Élisabeth Chesnais
RoundupCancérogène ou pas ?
D’un côté, le Centre international de recherche sur le cancer qui classe le glyphosate, principe actif du célèbre désherbant Roundup (Monsanto), en « cancérogène probable pour l’homme ». De l’autre, l’Autorité européenne de sécurité des aliments qui vient de juger le risque « improbable ». Qui croire ?
En mars 2015, au nom de l’OMS, l’Organisation mondiale de la santé dont il dépend, le Centre international de recherche sur le cancer (Circ) classait le glyphosate dans la catégorie « cancérogène probable pour l’homme ». La nouvelle avait fait l’effet d’une douche froide, tant les publicités pour le Roundup de Monsanto avaient banalisé son usage.
Comme le soulignait à ce moment Que Choisir, ce classement constituait une bonne raison supplémentaire de renoncer au désherbage polluant, tant le dossier environnemental du glyphosate était déjà chargé.
Mais l’Autorité européenne de sécurité des aliments (Efsa) vient à son tour d’évaluer le glyphosate au nom de l’Union européenne, et l’Agence juge « improbable que le glyphosate présente un danger cancérogène pour l’homme ». Une conclusion diamétralement opposée qui pose question.
Concernant l’évaluation du Circ, tout est clair et transparent. Il s’agit du classement officiel de l’OMS qui fait autorité dans le monde entier. L’évaluation des dangers se base exclusivement sur les études validées et publiées dans des revues à comités de lecture, et les critères d’évaluation sont publiés. Cette procédure permet de vérifier que les éléments de preuve et les conclusions sont scientifiquement valides.
Pour l’avis que l’Autorité européenne de sécurité des aliments vient de rendre, il en va tout autrement. Le communiqué officiel publié par l’Efsa elle-même précise en effet que l’essentiel de son évaluation s’est basée sur des études non publiées. Autrement dit sur des études fournies par les industriels producteurs de glyphosate et couvertes par le secret industriel. On est aux antipodes des travaux scientifiques indépendants soumis à la validation avant publication, tout autant que des preuves vérifiables.

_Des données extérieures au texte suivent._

(** C4.  The coupling of the two sockets runs one way.  A "close" or an
    "error" of the carrier socket calls [elevenLabsWs.close()] exactly when
    the AI socket is open at that moment, which leaves it closing.  A "close"
    or an "error" of the AI socket is logged and nothing more: the carrier
    socket is not closed and keeps its readyState, so a carrier socket that is
    open stays open after the AI socket has errored and closed; indeed no
    history of events makes the relay close the carrier socket. *)
Theorem lifecycle_coupling_runs_one_way (s : session) (err : exn) :
  (In (Close elevenLabsWs) (snd (deliver TwilioClose s))
   <-> elevenLabsWs_readyState s = OPEN)
  /\ (In (Close elevenLabsWs) (snd (deliver (TwilioError err) s))
      <-> elevenLabsWs_readyState s = OPEN)
  /\ (elevenLabsWs_readyState s = OPEN ->
      deliver TwilioClose s =
        (set_readyState elevenLabsWs CLOSING (set_readyState connection CLOSED s),
         [Close elevenLabsWs;
          Console console_log_level [Text "[Twilio] Client disconnected"]])
      /\ deliver (TwilioError err) s =
        (set_readyState elevenLabsWs CLOSING
           (set_readyState connection (errored (connection_readyState s)) s),
         [Console console_error_level [Text "[Twilio] WebSocket error:"; Err err];
          Close elevenLabsWs]))
  /\ (elevenLabsWs_readyState s <> OPEN ->
      deliver TwilioClose s =
        (set_readyState connection CLOSED s,
         [Console console_log_level [Text "[Twilio] Client disconnected"]])
      /\ deliver (TwilioError err) s =
        (set_readyState connection (errored (connection_readyState s)) s,
         [Console console_error_level [Text "[Twilio] WebSocket error:"; Err err]]))
  /\ deliver ElevenLabsClose s =
    (set_readyState elevenLabsWs CLOSED s,
     [Console console_log_level [Text "[II] Disconnected."]])
  /\ deliver (ElevenLabsError err) s =
    (set_readyState elevenLabsWs (errored (elevenLabsWs_readyState s)) s,
     [Console console_error_level [Text "[II] WebSocket error:"; Err err]])
  /\ connection_readyState (fst (deliver ElevenLabsClose s)) = connection_readyState s
  /\ connection_readyState (fst (deliver (ElevenLabsError err) s)) = connection_readyState s
  /\ connection_readyState (state_after [ElevenLabsError err; ElevenLabsClose] s)
     = connection_readyState s
  /\ forall es : list event, ~ In (Close connection) (trace_of es s).
Proof.
  assert (Hopen : elevenLabsWs_readyState s = OPEN ->
            deliver TwilioClose s =
              (set_readyState elevenLabsWs CLOSING (set_readyState connection CLOSED s),
               [Close elevenLabsWs;
                Console console_log_level [Text "[Twilio] Client disconnected"]])
            /\ deliver (TwilioError err) s =
              (set_readyState elevenLabsWs CLOSING
                 (set_readyState connection (errored (connection_readyState s)) s),
               [Console console_error_level [Text "[Twilio] WebSocket error:"; Err err];
                Close elevenLabsWs])).
  { intros Hr. split; unfold_js; cbn; rewrite Hr; reflexivity. }
  assert (Hshut : elevenLabsWs_readyState s <> OPEN ->
            deliver TwilioClose s =
              (set_readyState connection CLOSED s,
               [Console console_log_level [Text "[Twilio] Client disconnected"]])
            /\ deliver (TwilioError err) s =
              (set_readyState connection (errored (connection_readyState s)) s,
               [Console console_error_level [Text "[Twilio] WebSocket error:"; Err err]])).
  { intros Hr. split; unfold_js; cbn;
      destruct (elevenLabsWs_readyState s) eqn:E; try contradiction; reflexivity. }
  split; [ | split; [ | split; [ exact Hopen | split; [ exact Hshut | ] ] ] ].
  - destruct (elevenLabsWs_readyState s) eqn:E.
    2:{ destruct (Hopen eq_refl) as [-> _]. cbn. tauto. }
    all: destruct Hshut as [-> _]; [ congruence | ]; cbn; intuition discriminate.
  - destruct (elevenLabsWs_readyState s) eqn:E.
    2:{ destruct (Hopen eq_refl) as [_ ->]. cbn. tauto. }
    all: destruct Hshut as [_ ->]; [ congruence | ]; cbn; intuition discriminate.
  - repeat split. intros es. apply run_never_closes_the_carrier.
Qed.

Lemma lifecycle_coupling_witness :
  deliver TwilioClose in_call =
    (set_readyState elevenLabsWs CLOSING (set_readyState connection CLOSED in_call),
     [Close elevenLabsWs;
      Console console_log_level [Text "[Twilio] Client disconnected"]])
  /\ connection_readyState
       (state_after [ElevenLabsError (HostError "ECONNRESET"); ElevenLabsClose] in_call)
     = OPEN.
Proof.
  destruct (lifecycle_coupling_runs_one_way in_call (HostError "ECONNRESET"))
    as (_ & _ & Hopen & _ & _ & _ & _ & _ & Hstay & _).
  split; [ exact (proj1 (Hopen eq_refl)) | exact Hstay ].
Defined.

(* ================================================================== *)
(** ** HTTP routes *)

Lemma strip_scheme_https (host : string) :
  strip_scheme ("https://" ++ host)%string = host.
Proof. destruct host; reflexivity. Qed.

Lemma strip_scheme_http (host : string) :
  strip_scheme ("http://" ++ host)%string = host.
Proof. destruct host; reflexivity. Qed.

(** A method on the framework's list is accepted by a route registered
    with [all]. *)
Lemma supported_method_is_accepted (supportedMethods : list string) (m : string) :
  In m supportedMethods <-> accepts supportedMethods all_ m = true.
Proof.
  cbn [accepts]. rewrite existsb_exists. split.
  - intros H. exists m. split; [ exact H | apply String.eqb_refl ].
  - intros (x & Hx & E). apply String.eqb_eq in E. subst x. exact Hx.
Qed.

(** How requests to /incoming-call-eleven are routed. *)
Lemma incoming_call_eleven_route (supportedMethods : list string) (m : string) :
  find_route supportedMethods routes m "/incoming-call-eleven"
  = if accepts supportedMethods all_ m then Some IncomingCallEleven else None.
Proof.
  unfold routes. cbn [find_route].
  change ("/" =? "/incoming-call-eleven")%string with false.
  change ("/incoming-call-eleven" =? "/incoming-call-eleven")%string with true.
  change ("/media-stream" =? "/incoming-call-eleven")%string with false.
  change ("/make-outbound-call" =? "/incoming-call-eleven")%string with false.
  cbn [andb]. destruct (accepts supportedMethods all_ m); reflexivity.
Qed.

(** C9, as stated, fails on the code.  The route is registered with
    [fastify.all], which covers the methods the framework supports and no
    other: on a server with the standard methods a PROPFIND request to
    /incoming-call-eleven reaches no handler of the program and gets no TwiML,
    while a POST does. *)
Lemma incoming_call_eleven_is_not_served_on_propfind :
  method propfind = "PROPFIND"
  /\ existsb (String.eqb (method propfind)) standard_methods = false
  /\ serve production provider_ok standard_methods "/incoming-call-eleven" propfind = None
  /\ serve production provider_ok standard_methods "/incoming-call-eleven" (post Undefined)
     = Some (Normal tt, [Reply 200 (Some "text/xml") (Str (twimlResponse production))]).
Proof. repeat split. Qed.

(** C9, amended.  Every request to /incoming-call-eleven whose method is one
    the framework supports, whatever that method and whatever the body, gets
    the same answer and causes nothing else: one reply of type text/xml whose
    document contains the element [<Stream url="wss://HOST/media-stream"],
    HOST being the configured base URL without its http(s):// prefix.  A
    request with any other method reaches no handler of the program. *)
Theorem incoming_call_eleven_answers_the_same_twiml_on_supported_methods
    (e : env) (calls_create : call_options -> completion value)
    (supportedMethods : list string) (r : request) :
  In (method r) supportedMethods ->
  serve e calls_create supportedMethods "/incoming-call-eleven" r =
    Some (Normal tt, [Reply 200 (Some "text/xml") (Str (twimlResponse e))])
  /\ (forall r' : request,
        In (method r') supportedMethods ->
        serve e calls_create supportedMethods "/incoming-call-eleven" r'
        = serve e calls_create supportedMethods "/incoming-call-eleven" r)
  /\ (forall r' : request,
        ~ In (method r') supportedMethods ->
        serve e calls_create supportedMethods "/incoming-call-eleven" r' = None)
  /\ (exists before after : string,
        twimlResponse e
        = (before ++ stream_tag (strip_scheme (BASE_URL e)) ++ after)%string)
  /\ (forall host : string,
        BASE_URL e = ("https://" ++ host)%string \/ BASE_URL e = ("http://" ++ host)%string ->
        stream_tag (strip_scheme (BASE_URL e))
        = ("<Stream url=" ++ dq ++ "wss://" ++ host ++ "/media-stream" ++ dq)%string).
Proof.
  intros Hm.
  assert (Hserved : forall r' : request,
            In (method r') supportedMethods ->
            serve e calls_create supportedMethods "/incoming-call-eleven" r' =
              Some (Normal tt, [Reply 200 (Some "text/xml") (Str (twimlResponse e))])).
  { intros r' H. apply supported_method_is_accepted in H.
    unfold serve. rewrite incoming_call_eleven_route, H. reflexivity. }
  split; [ exact (Hserved r Hm) | ]. split; [ | split; [ | split ] ].
  - intros r' H. rewrite (Hserved r' H), (Hserved r Hm). reflexivity.
  - intros r' H. unfold serve. rewrite incoming_call_eleven_route.
    destruct (accepts supportedMethods all_ (method r')) eqn:E; [ | reflexivity ].
    apply supported_method_is_accepted in E. contradiction.
  - exists ("<?xml version=" ++ dq ++ "1.0" ++ dq ++ " encoding=" ++ dq ++ "UTF-8" ++ dq
            ++ "?>" ++ nl ++ "    <Response>" ++ nl ++ "      <Connect>" ++ nl
            ++ "        ")%string.
    exists (" />" ++ nl ++ "      </Connect>" ++ nl ++ "    </Response>")%string.
    reflexivity.
  - intros host [H | H]; rewrite H; [ rewrite strip_scheme_https | rewrite strip_scheme_http ];
      reflexivity.
Qed.

Lemma incoming_call_eleven_witness :
  serve production provider_ok standard_methods "/incoming-call-eleven"
    {| method := "GET"; body := Undefined |}
  = Some (Normal tt, [Reply 200 (Some "text/xml") (Str (twimlResponse production))])
  /\ serve production provider_ok standard_methods "/incoming-call-eleven"
       (post (Obj [("CallSid", Str "CA123")]))
     = serve production provider_ok standard_methods "/incoming-call-eleven"
         {| method := "GET"; body := Undefined |}.
Proof.
  destruct (incoming_call_eleven_answers_the_same_twiml_on_supported_methods
              production provider_ok standard_methods
              {| method := "GET"; body := Undefined |}
              (or_introl eq_refl))
    as (Hget & Hsame & _).
  split; [ exact Hget | ].
  apply Hsame. cbn. tauto.
Defined.

(** C8, as stated, fails on the code.  The 400 answer is not tied to the
    absence of the "to" field: a request whose "to" is present but empty gets
    400 as well (no provider call, although the provider would have created
    the call); and a POST without any body, where "to" is absent, gets no 400:
    the handler throws on reading the field and sends no reply of its own. *)
Lemma make_outbound_call_400_is_not_exactly_absence :
  get (body (post (Obj [("to", Str "")]))) "to" = Normal (Str "")
  /\ serve production provider_ok standard_methods "/make-outbound-call" (post (Obj [("to", Str "")]))
     = Some (Normal tt,
             [Reply 400 None (Obj [("error", Str "Destination phone number is required")])])
  /\ serve production provider_ok standard_methods "/make-outbound-call" (post Undefined)
     = Some (Throw TypeError, []).
Proof. repeat split. Qed.

(** C8, amended.  For a POST /make-outbound-call that has a body:
    - when its "to" field is falsy (absent, null, the empty string, 0, false)
      the answer is 400 [{error: "Destination phone number is required"}] and
      no provider call is attempted;
    - when "to" is truthy, exactly one call-creation request is made (to that
      number, from the configured number, pointing at
      BASE_URL/incoming-call-eleven), and the answer is never 400:
      if the request fails, 500 [{error: "Failed to initiate call"}], with no
      second attempt; if it yields a call with identifier [sid],
      200 [{message: "Call initiated", callSid: sid}]. *)
Theorem make_outbound_call_answers
    (e : env) (calls_create : call_options -> completion value)
    (supportedMethods : list string)
    (r : request) (number : value) :
  method r = "POST" ->
  get (body r) "to" = Normal number ->
  let o := {| url := (BASE_URL e ++ "/incoming-call-eleven")%string;
              to := number;
              from := env_value (TWILIO_PHONE_NUMBER e) |} in
  let outcome := serve e calls_create supportedMethods "/make-outbound-call" r in
  (truthy number = false ->
   outcome = Some (Normal tt,
                   [Reply 400 None
                      (Obj [("error", Str "Destination phone number is required")])]))
  /\ (truthy number = true ->
      exists (l : level) (args : list logged) (status : Z) (payload : value),
        (status = 200%Z \/ status = 500%Z)
        /\ outcome = Some (Normal tt, [CallsCreate o; Console l args; Reply status None payload]))
  /\ (truthy number = true ->
      forall err : exn,
        calls_create o = Throw err ->
        outcome = Some (Normal tt,
                        [CallsCreate o;
                         Console console_error_level
                           [Text "[Twilio] Error initiating call:"; Err err];
                         Reply 500 None (Obj [("error", Str "Failed to initiate call")])]))
  /\ (truthy number = true ->
      forall call sid : value,
        calls_create o = Normal call ->
        get call "sid" = Normal sid ->
        outcome = Some (Normal tt,
                        [CallsCreate o;
                         Console console_log_level
                           [Text "[Twilio] Outbound call initiated: "; Val sid];
                         Reply 200 None
                           (Obj [("message", Str "Call initiated"); ("callSid", sid)])])).
Proof.
  intros Hm Hto o outcome.
  assert (E : outcome =
    let '(c, _, t) := make_outbound_call e calls_create r tt in Some (c, t)).
  { subst outcome. unfold serve. rewrite Hm. reflexivity. }
  rewrite E. clear E outcome.
  unfold make_outbound_call, twilioClient_calls_create, reply.
  cbv [try_catch bind ret eval emit console]. rewrite Hto. fold o.
  repeat split.
  - intros ->. reflexivity.
  - intros ->. cbn [negb].
    destruct (calls_create o) as [call | err]; cbn.
    + destruct (get call "sid") as [sid | err]; cbn; do 4 eexists;
        (split; [ | reflexivity ]); auto.
    + do 4 eexists; (split; [ | reflexivity ]); auto.
  - intros -> err ->. reflexivity.
  - intros -> call sid -> . cbn. intros ->. reflexivity.
Qed.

Par ailleurs, contrairement au Centre international de recherche sur le cancer, l’Efsa n’a pas évalué les études humaines. L’autorité européenne a écarté les études portant sur les formulations commerciales, Roundup en tête, du fait qu’elles relèvent de chaque État membre sur le plan réglementaire.
Ce n’est pas la première fois que l’évaluation européenne laisse Que Choisir perplexe. On peut, entre autres, citer le bisphénol A, qui ne présente pas de risque pour les consommateurs selon l’Efsa, ou encore le formaldéhyde, classé cancérogène certain pour l’homme par l’OMS depuis 2004, mais seulement « suspecté » au niveau européen en dépit d’une demande de la France de le passer en cancérogène certain.